1. Field of the Invention
This invention relates generally to devices for interventional therapeutic treatment or vascular surgery for treatment of defects in the vasculature, and more particularly concerns a system and method for delivering intravascular interventional devices, such as for treatment of aneurysms.
2. General Background and State of the Art
Vascular interventional devices such as vasoocclusive devices are typically placed within the vasculature of the human body by use of a catheter. Vascular interventional devices such as stents can be placed within an occluded vessel to facilitate blood flow through the vessel, and vasoocclusive devices are typically either placed within a blood vessel to block the flow of blood through a vessel making up that portion of the vasculature by the formation of an embolus, or are placed within an aneurysm stemming from the vessel to form such an embolus within the aneurysm. Vasoocclusive devices used for these procedures can have a wide variety of configurations, and aneurysms have been treated with external surgically placed clips, detachable vasoocclusive balloons and embolus generating vasoocclusive devices such as one or more vasoocclusive or embolic coils.
The delivery of such vasoocclusive devices has typically been accomplished by a variety of means, including via a catheter in which the device is pushed through an opening at the distal end of the catheter by an elongated flexible pusher member to deploy the device. The vasoocclusive devices can be produced in such a way that they will pass through the lumen of a catheter in a linear shape and take on a complex shape as originally formed after being deployed into the area of interest, such as in an aneurysm.
Detachable vasoocclusive devices are typically embolic coils fixed to a distal end of a flexible pusher member for delivery of the embolic coils, and may be detached mechanically, electrically or by some other means from the flexible pusher member at the target location. The detachable embolic coils can be delivered to the target location and detached if correctly sized and positioned, or the embolic coils may be withdrawn without being detached if the coils are not correctly sized, if the coils are not correctly positioned, or if the microcatheter positioning is lost. Some available vasoocclusive devices are not reused during a patient procedure if they are removed during the procedure, due to the inability to reload the device into the microcatheter. It is therefore desirable to provide a system and method for reusing vasoocclusive devices during a clinical procedure after removal from a microcatheter introducer.

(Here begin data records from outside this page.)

(* ===== verification/IndexerError.v ===== *)
(** * The errors of the indexer

    Models [indexer/src/error.rs]: the error type, the conversions the [?]
    operator uses, and the HTTP response of an error. *)

From S2P Require Import Prelude HeadersCache Db.

(** [tokio::sync::broadcast::error::RecvError]. *)
Inductive RecvError : Type :=
  | Closed
  | Lagged (skipped : Z).

Module Ix.
Section Error.
Context `{ChainTypes}.

Inductive Error : Type :=
  | Config (msg : string)
  | NotFound (msg : string)
  | BadRequest (msg : string)
  | Subspace (e : HeadersCache.Error Hash)
  | Io (msg : string)
  | Join (msg : string)
  | BroadRecvErr (e : RecvError)
  | DB (e : SqlxError)
  | Migrate (msg : string).

(** [StatusCode] and the response body. *)
Definition status_code (e : Error) : Z :=
  match e with
  | NotFound _ => 404
  | BadRequest _ => 400
  | _ => 500
  end.

Definition error_response (e : Error) : Z * string :=
  (status_code e,
   match e with
   | NotFound msg => "not found: " +:+ msg
   | BadRequest msg => "bad request: " +:+ msg
   | _ => "internal server error"
   end).

(** [?] on the results of the database, of reads of the chain and of event
    decoding, in code that writes to the database. *)
Definition db {A} (m : SE Db SqlxError A) : SE Db Error A :=
  fun s => let '(s', r) := m s in (s', map_err DB r).

Definition chain {A} (m : outcome (HeadersCache.Error Hash) A) : SE Db Error A :=
  lift (map_err Subspace m).

Definition decoded {A} (m : outcome string A) : SE Db Error A :=
  lift (map_err (fun msg => Subspace (Subxt msg)) m).
End Error.
End Ix.

(** [match m { Ok(a) => .., Err(err) => .. }] on a read whose error is only
    logged. *)
Definition attempt {E E' A} (m : outcome E A) : outcome E' (option A) :=
  match m with
  | Ok a => Ok (Some a)
  | Err _ => Ok None
  | Panic => Panic
  | Diverge => Diverge
  end.

(** [chrono]: [DateTime::from_timestamp_millis]; a time is its milliseconds
    since the epoch. *)
Class Chrono : Type := { from_timestamp_millis : Z -> option Z }.

Lemma db_clean {A} `{ChainTypes} (m : SE Db SqlxError A) db db' a :
  m db = (db', Ok a) -> Ix.db m db = (db', Ok a).
Proof. intros Hm. unfold Ix.db. by rewrite Hm. Qed.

One such system and method allowing the reuse of vasoocclusive devices after removal from a microcatheter introducer during a clinical procedure provides for an introducer sheath for a therapeutic vasoocclusive device which includes an assembly of a flexible pusher member and an embolic coil. The introducer sheath is formed from a hollow, elongated tubular member, and includes a longitudinal slot formed in the upper wall of the introducer sheath and extending the length, or majority of the length, of elongated tubular member. The slot permits introduction of the vasoocclusive device into the interior channel of the introducer sheath, and permits the introducer sheath to release the vasoocclusive device for introduction into a microcatheter, for deployment during a clinical procedure. The vasoocclusive device can be manually placed into the introducer sheath by an operator by using the finger and thumb of one hand to pinch the device positioning unit into the introducer sheath. Similarly, the vasoocclusive device can be manually released from the introducer sheath by pinching the introducer sheath to open the slot, and bending the introducer sheath to expose the distal tip of the vasoocclusive device, which can then be stripped out of the introducer sheath along the length of the slot. However, such manual techniques of sheathing and unsheathing a vasoocclusive device from the introducer sheath are highly dependent upon the manual dexterity of the operator. It would be desirable to improve the resheathing and unsheathing of a vasoocclusive device from such an introducer sheath by providing a tool that will aid in the unsheathing and resheathing of the vasoocclusive device in such an introducer sheath. The present invention satisfies these and other needs.